Art Geeks and Gardner Freaks: The Art Forger by B.A. Shapiro

Cover image of The Art ForgerWith its intriguingly tangled plot and multiple timelines, The Art Forger by B.A. Shapiro is an entertaining peek into a fictionalized Boston art world – contemporary artists, dealers, and collectors – as well as a glimpse back a century and a half ago when Impressionists were the hot new thing and Isabella Stewart Gardner was collecting the art that she would eventually display in her iconoclastic museum in Boston’s Fenway neighborhood.

Living illegally in her small, untidy studio in the less-trendy end of the South End, Claire Roth is a painter still hoping to land a one-person show that will launch her career, after a scandal a few years earlier got her blackballed her with the art world’s gatekeepers. To make ends meet, she paints for a company called Reproductions.com, copying famous works that the company then sells to consumers looking for quality reproductions. Claire specializes in Degas reproductions, and is also researching and writing a book about Degas, but is mostly focused on creating her own work.

When owner of the most influential gallery in Boston, Markel G, asks to visit her studio, Claire thinks her big break may finally be looming, but she’s surprised when Aiden Markel seems more interested in her reproductions than her original work, and she is even more surprised when she finds out what he has in mind for her.

The Art Forger is loosely based on the actual history of the Isabella Stewart Gardner Museum, especially the famously unsolved 1990 theft of several priceless masterpieces including a work by Degas, After the Bath, which figures prominently in the story. Isabella Stewart Gardner designed her home in the style of a 15th-century Venetian palace to be a museum, her own artistic legacy, displaying her extensive art collection in casual, homey style. Until she died in 1924, at the age of 84, “Mrs. Jack,” as she was affectionately known, lived on the fourth floor of the building, with the other three stories open to the public since 1903. Known as mischievous, fun-loving, and slightly eccentric, Isabella Stewart Gardner left the entire property to the public in perpetuity after her death, with the minor stipulation that the guardians of the museum never add, change, or remove anything. Ever.

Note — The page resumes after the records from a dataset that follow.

Lemma wp_replay D t st f r : rows_of D t st -> settled t st -> f ∈ F -> e_receipts t !! receiptKey f = Some r ->
  wp (appendExistingReceiptCollect st f r) (done_with f D) never t.
Proof.
  intros R S Hf Hr. pose proof (row_frame _ _ _ _ _ R Hf Hr) as Hfr. destruct (frame_at f Hf) as (j & _ & Hk & _ & Hsk & _).
  assert (Hdone : done_with f D (mkAppended no_result None []) t).
  { exists st. split; [|done]. destruct R. split; try done. intros f'. rewrite elem_of_cons. intros [->|?]; eauto. }
  pose proof Hr as Hr'. rewrite Hk in Hr'. destruct (ro_row _ _ _ R _ _ Hr') as (HinF & Hnoref & Hstatus). destruct (rows_fines _ _ _ R _ _ Hr') as [Hfine _].
  pose proof (ok_logs _ (ro_ok _ _ _ R)) as HL.
  unfold appendExistingReceiptCollect. apply wp_bind, wp_receiptFromRow; [done | by eapply known_status | left; rewrite Hnoref; cbn; lia |].
  rewrite Hfr, String.eqb_refl. cbn [negb]. rewrite Hstatus. destruct (lo_receipt _ _ HL _ _ _ Hr') as (_ & _ & m & Hm & Ho).
  assert (m = st_MaterializedSequence st) as -> by (unfold lengths in Hm; rewrite lookup_fmap, (ro_st _ _ _ R) in Hm; by injection Hm).
  unfold receipt_ok in Ho. case_decide as Hle.
  - cbn [String.eqb Ascii.eqb Bool.eqb]. destruct Ho as [He _]. unfold replayMaterialized. apply wp_bind, wp_query; [apply allowed_never|].
    destruct (List.find _ _) as [e|] eqn:Hfind.
    + apply find_some in Hfind as [Hin Hid]. apply String.eqb_eq in Hid. rewrite <- list_elem_of_In, list_elem_of_fmap in Hin.
      destruct Hin as ([[k' n'] e'] & -> & He'%elem_of_map_to_list). cbn [snd] in *. destruct (event_row _ _ HL _ _ _ He') as (r2 & m2 & Hr2 & -> & _).
      assert ((k', n') = (k, Z.of_nat j + 1)%Z) as Hkey by (apply (lo_id _ _ HL _ _ r2 r); done). injection Hkey as -> ->.
      assert (r2 = r) as -> by congruence. apply wp_bind, wp_found; [|done]. intros e' [= <-]. apply wp_bind, wp_eventFromRow; [done|].
      unfold eventMatchesReceipt. cbn [ae_Status ae_Frame]. rewrite bool_decide_true by done. cbn [negb andb String.eqb Ascii.eqb Bool.eqb]. by apply wp_ret.
    + exfalso. eapply find_none in Hfind; [|apply list_elem_of_In, list_elem_of_fmap; exists ((k, Z.of_nat j + 1)%Z, mkEvent (rc_Frame r) "materialized"); split; [reflexivity | by apply elem_of_map_to_list]].
      cbn in Hfind. unfold event_id, receipt_event_id in Hfind. cbn in Hfind. by rewrite String.eqb_refl in Hfind.
  - cbn [String.eqb Ascii.eqb Bool.eqb]. destruct (Z.eqb_spec (fr_SourceSequence f) (st_NextSequence st)) as [Hs|Hs]; cbn [negb]; [|by apply wp_ret].
    exfalso. apply (se_next _ _ S). exists r. split; [|done]. rewrite <- Hs. assert (fr_SourceSequence f = Z.of_nat j + 1)%Z as -> by exact (f_equal snd Hk). done.
Qed.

To add to the sense of realism, the author of The Art Forger (who lives in Boston and teaches at Northeastern University) includes a fictional Boston Globe newspaper article and personal letters supposedly written by Isabella Stewart Gardner. The Art Forger’s fast-paced plot strikes me on the whole as extremely unrealistic and the characters are pretty sketchy; we learn a lot more about forgeries, Degas, and the minutiae of painting than about Claire herself, even though she narrates. But Isabella Stewart Gardner herself is supposed to have said “Don’t spoil a good story by telling the truth,” and The Art Forger is a good story – thought-provoking enough for a book club and entertaining enough for a casual read.

The Art Forger
Shapiro, B.A.
Algonquin Books
October 23, 2012
978-1-61620-132-6
368 pp.
$23.95, U.S.

Disclosure: I received a free advance reading copy of The Art Forger, signed by author Barbara Shapiro, from the publisher during Book Expo America last June.